Pilots do not need to comply with the LAHSO operation, but once pilots accept the instruction, they should comply with that instruction until the amended instruction be given.
PIC has the final authority to accept or decline any LAHSO clearance.
The Safety and operation of the aircraft remain the responsibility of the pilot.
Pilots are expected to declined a LAHSO clearance if they determine it will compromise safety
A LAHSO clearance, once accepted, must be adhered to, just as any other ATC clearance, unless an amended clearance is obtained or an emergency occurs.

b. How can it be determined if LAHSO ops are at an airport of intended operations?

Pilot should be familiar with all available information concerning LAHSO at their destination airport.
(ALD: Available Landing Distance, RWY slope information, Landing Performance Data)
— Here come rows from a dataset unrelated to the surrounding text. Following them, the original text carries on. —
Lemma rows_boardStore_sim (h0 h1 : Rows.heap) newRefs nb nb' ny nx v :
  NoDup newRefs -> (forall l, l ∈ newRefs -> h0 !! l = None) ->
  Rows.derefs h1 newRefs nb /\ h0 ⊆ h1 ->
  boardStore nb ny nx v = Ret nb' ->
  exists h1', Rows.boardStore h1 newRefs ny nx v = Ret h1' /\
    Rows.derefs h1' newRefs nb' /\ h0 ⊆ h1'.
Proof.
  intros Hnd Hnew [Hd Hsub] Hst. unfold boardStore in Hst.
  destruct (nb !! Z.to_nat ny) as [row|] eqn:Hrow; [|discriminate].
  injection Hst as <-.
  destruct (Forall2_lookup_r _ _ _ _ _ Hd Hrow) as (l & Hl & Hhl).
  unfold Rows.boardStore. rewrite Hl, Hhl.
  eexists. split; [reflexivity|]. split.
  - apply Forall2_same_length_lookup. split.
    + rewrite length_insert. eapply Forall2_length; eauto.
    + intros i x r Hx Hr.
      destruct (decide (i = Z.to_nat ny)) as [->|Hi].
      * rewrite Hl in Hx. injection Hx as <-.
        rewrite list_lookup_insert_eq in Hr by (eapply lookup_lt_Some; eauto).
        injection Hr as <-. apply lookup_insert_eq.
      * rewrite list_lookup_insert_ne in Hr by congruence.
        rewrite lookup_insert_ne.
        -- exact (Forall2_lookup_lr _ _ _ _ _ _ Hd Hx Hr).
        -- intros ->. apply Hi. symmetry.
           eapply NoDup_lookup; eauto.
  - apply insert_subseteq_r; [|exact Hsub].
    apply Hnew. eapply list_elem_of_lookup_2; eauto.
Qed.

(** C9. For every board, shape, anchor and colour, [mergePiece] returns,
    without raising, a copy of the board in which every set cell of the
    shape whose absolute coordinates fall inside the 20 x 10 bounds holds
    the colour and every other cell equals the cell of the input board
    (set cells outside the bounds are dropped: the result is again 20 x 10);
    no row array that existed before the call is written to, so the input
    board still denotes the same value afterwards.  The value-level
    [mergePiece] used by the engine computes the same board. *)
Theorem mergePiece_frame (h : Rows.heap) (refs : list nat) (b : Board)
  (sh : Shape) (px py : Z) (color : string) :
  Rows.derefs h refs b -> wfBoard b ->
  exists refs' h' b',
    Rows.mergePiece h refs sh px py color None = Ret (refs', h') /\
    mergePiece b sh px py color None = Ret b' /\
    Rows.derefs h' refs' b' /\
    wfBoard b' /\
    (forall ny nx, (ny < 20)%nat -> (nx < 10)%nat -> covers sh px py ny nx ->
       cellAt b' ny nx = Some (Color color)) /\
    (forall ny nx, ~ covers sh px py ny nx -> cellAt b' ny nx = cellAt b ny nx) /\
    (forall l row, h !! l = Some row -> h' !! l = Some row) /\
    Rows.derefs h' refs b.
Proof.
  intros Hd Hwf.
  destruct (mergePiece_ret b sh px py color None Hwf) as (b' & Hpure & Hinv).
  destruct (copyRows_ret h refs b Hd) as (newRefs & h1 & Hc & Hd1 & Hsub & Hnd & Hnew).
  unfold Rows.mergePiece. simpl. rewrite Hc. simpl.
  unfold mergePiece in Hpure. simpl in Hpure.
  match goal with
  | |- exists refs' h' b'', (array_forEach ?f1 sh 0%nat h1 ≫= _) = _ /\ _ =>
    match type of Hpure with
    | array_forEach ?f2 _ _ _ = _ =>
      destruct (array_forEach_sim f1 f2
        (fun h2 nb => Rows.derefs h2 newRefs nb /\ h ⊆ h2) sh) with
        (i0 := 0%nat) (s1 := h1) (s2 := b) (s2' := b') as (h' & Hrun & Hd' & Hsub')
    end
  end.
  - intros k row h2 nb nb' HR Hrow.
    eapply (array_forEach_sim _ _
      (fun h2 nb => Rows.derefs h2 newRefs nb /\ h ⊆ h2) row); [|exact HR|exact Hrow].
    intros j c h3 nb3 nb3' HR3 Hcell. simpl in *.
    destruct (truthy c); [|injection Hcell as <-; eauto].
    destruct ((py + Z.of_nat k >=? 0) && (py + Z.of_nat k <? BOARD_HEIGHT)
              && (px + Z.of_nat j >=? 0) && (px + Z.of_nat j <? BOARD_WIDTH));
      [|injection Hcell as <-; eauto].
    eapply rows_boardStore_sim; eauto.
  - auto.
  - exact Hpure.
  - rewrite Hrun. simpl. exists newRefs, h', b'.
    destruct Hinv as (Hwf' & Hin & Hout).
    repeat (split; [first [reflexivity | assumption]|]). split.
    + intros l row Hl. eapply lookup_weaken; eauto.
    + eapply Forall2_impl; [exact Hd|]. intros l row Hl. simpl in Hl.
      eapply lookup_weaken; eauto.
Qed.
a. Rational behind the read-and-do checklist vs. the memory item checklist

The checklist is an aid to memory and helps to ensure that critical items necessary for the safe operation of aircraft are not overlooked of forgotten.
Checklists provide a logical and standardized method to operate a particular make and model airplane. Following a checklist reinforces the use of proper procedures throughout all major phases of flight operations.
Read and Do: This is when the pilot picks up a checklist, refers to item, and sets the conditions. The items for any particular phase of flight would all be accomplished before the checklist is set aside.
Do and Verify: Set the conditions of the items for a particular phase of operation from memory of flow pattern, then use the checklist and read to verify that appropriate condition for each item in that phase has been set. It is not wise for a pilot to become so reliant upon a flow pattern that pilot fails to verify with a checklist. Checking important items solely from memory is not an acceptable substitute for checklists.


a. Where CFIT might occur.

Controlled Flight Into Terrain might occur when poor visibility, mountain flying, continued flight into IMC.